- Duration: 12 September – 5 October 2025
- Teams: 8
- Premiers: Brisbane Broncos (7th title)
- Minor premiers: Canberra Raiders (2nd title)
- Matches played: 9
- Broadcast partners: Nine Network Fox League

= 2025 NRL finals series =

The 2025 National Rugby League finals series is a tournament that was staged to determine the winner of the 2025 Telstra Premiership season. The series was played over four weekends in September and October, culminating in the 2025 NRL Grand Final on 5 October 2025.

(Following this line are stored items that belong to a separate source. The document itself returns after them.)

Lemma psm_modes_cases (img : Image) :
  psm_modes img = [6; 3; 7]%Z ∨ psm_modes img = [7; 6; 3]%Z.
Proof.
  unfold psm_modes. destruct (size img) as [w h].
  destruct (negb _); [by left|by right].
Qed.

Lemma longest_spec (values : list string) (best : string) :
  (longest values best = best ∨ longest values best ∈ values)
  ∧ len best ≤ len (longest values best)
  ∧ ∀ v, v ∈ values → len v ≤ len (longest values best).
Proof.
  revert best. induction values as [|v values IH]; intros best; simpl.
  - split_and!; [by left|done|]. by intros v ?%elem_of_nil.
  - destruct (IH (if len best <? len v then v else best)) as (Hin & Hle & Hall).
    destruct (Nat.ltb_spec (len best) (len v)).
    + split_and!.
      * right. destruct Hin as [->|?]; [left|by right].
      * lia.
      * intros v' [->|?]%elem_of_cons; [done|by apply Hall].
    + split_and!.
      * destruct Hin as [?|?]; [by left|right; by right].
      * done.
      * intros v' [->|?]%elem_of_cons; [lia|by apply Hall].
Qed.

Lemma max_by_len_spec (values : list string) :
  (values = [] ∧ max_by_len values = EmptyString
   ∨ max_by_len values ∈ values)
  ∧ ∀ v, v ∈ values → len v ≤ len (max_by_len values).
Proof.
  destruct values as [|v values]; simpl.
  - split; [by left|]. by intros v ?%elem_of_nil.
  - destruct (longest_spec values v) as (Hin & Hle & Hall). split.
    + right. destruct Hin as [->|?]; [left|by right].
    + intros v' [->|?]%elem_of_cons; [done|by apply Hall].
Qed.

Lemma reading_clean tess (img : Image) language psm text :
  reading tess img language psm = Some text →
  text ≠ EmptyString ∧ strip text = text ∧ ("|"%char ∉ chars text).
Proof.
  unfold reading. destruct (image_to_string tess img language _) as [raw|]; [|done].
  simpl. destruct (is_empty (strip (clean_ocr_text raw))) eqn:Hblank; [done|].
  intros [= <-]. apply is_empty_false in Hblank. split_and!.
  - by intros Heq; rewrite Heq in Hblank.
  - apply clean_ocr_text_stripped.
  - apply clean_ocr_text_no_bar.
Qed.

The top eight teams from the 2025 NRL season qualified for the finals series. NRL finals series were continuously played under this format since 2012.

== Qualification ==

| Pos | Teamv; t; e; | Pld | W | D | L | B | PF | PA | PD | Pts | Qualification |
| 1 | Canberra Raiders | 24 | 19 | 0 | 5 | 3 | 654 | 506 | +148 | 44 | Advance to finals series |
| 2 | Melbourne Storm | 24 | 17 | 0 | 7 | 3 | 671 | 459 | +212 | 40 |
| 3 | Canterbury-Bankstown Bulldogs | 24 | 16 | 0 | 8 | 3 | 534 | 414 | +120 | 38 |
| 4 | Brisbane Broncos (P) | 24 | 15 | 0 | 9 | 3 | 680 | 508 | +172 | 36 |
| 5 | Cronulla-Sutherland Sharks | 24 | 15 | 0 | 9 | 3 | 599 | 490 | +109 | 36 |
| 6 | New Zealand Warriors | 24 | 14 | 0 | 10 | 3 | 517 | 496 | +21 | 34 |
| 7 | Penrith Panthers | 24 | 13 | 1 | 10 | 3 | 576 | 469 | +107 | 33 |
| 8 | Sydney Roosters | 24 | 13 | 0 | 11 | 3 | 653 | 521 | +132 | 32 |
| 9 | Dolphins | 24 | 12 | 0 | 12 | 3 | 721 | 596 | +125 | 30 |  |
| 10 | Manly Warringah Sea Eagles | 24 | 12 | 0 | 12 | 3 | 555 | 534 | +21 | 30 |
| 11 | Parramatta Eels | 24 | 10 | 0 | 14 | 3 | 502 | 578 | −76 | 26 |
| 12 | North Queensland Cowboys | 24 | 9 | 1 | 14 | 3 | 538 | 684 | −146 | 25 |
| 13 | Wests Tigers | 24 | 9 | 0 | 15 | 3 | 477 | 612 | −135 | 24 |
| 14 | South Sydney Rabbitohs | 24 | 9 | 0 | 15 | 3 | 427 | 608 | −181 | 24 |
| 15 | St. George Illawarra Dragons | 24 | 8 | 0 | 16 | 3 | 498 | 628 | −130 | 22 |
| 16 | Gold Coast Titans | 24 | 6 | 0 | 18 | 3 | 520 | 719 | −199 | 18 |
| 17 | Newcastle Knights | 24 | 6 | 0 | 18 | 3 | 338 | 638 | −300 | 18 |

== Finals structure ==

The system used for the 2025 NRL finals series is a final eight system. The top four teams in the eight receive the "double chance" when they play in week-one qualifying finals, such that if a top-four team loses in the first week it still remains in the finals, playing a semi-final the next week against the winner of an elimination final. The bottom four of the eight play knock-out games – only the winners survive and move on to the next week. Home ground advantage goes to the team with the higher ladder position in the first two weeks and to the qualifying final winners in the third week.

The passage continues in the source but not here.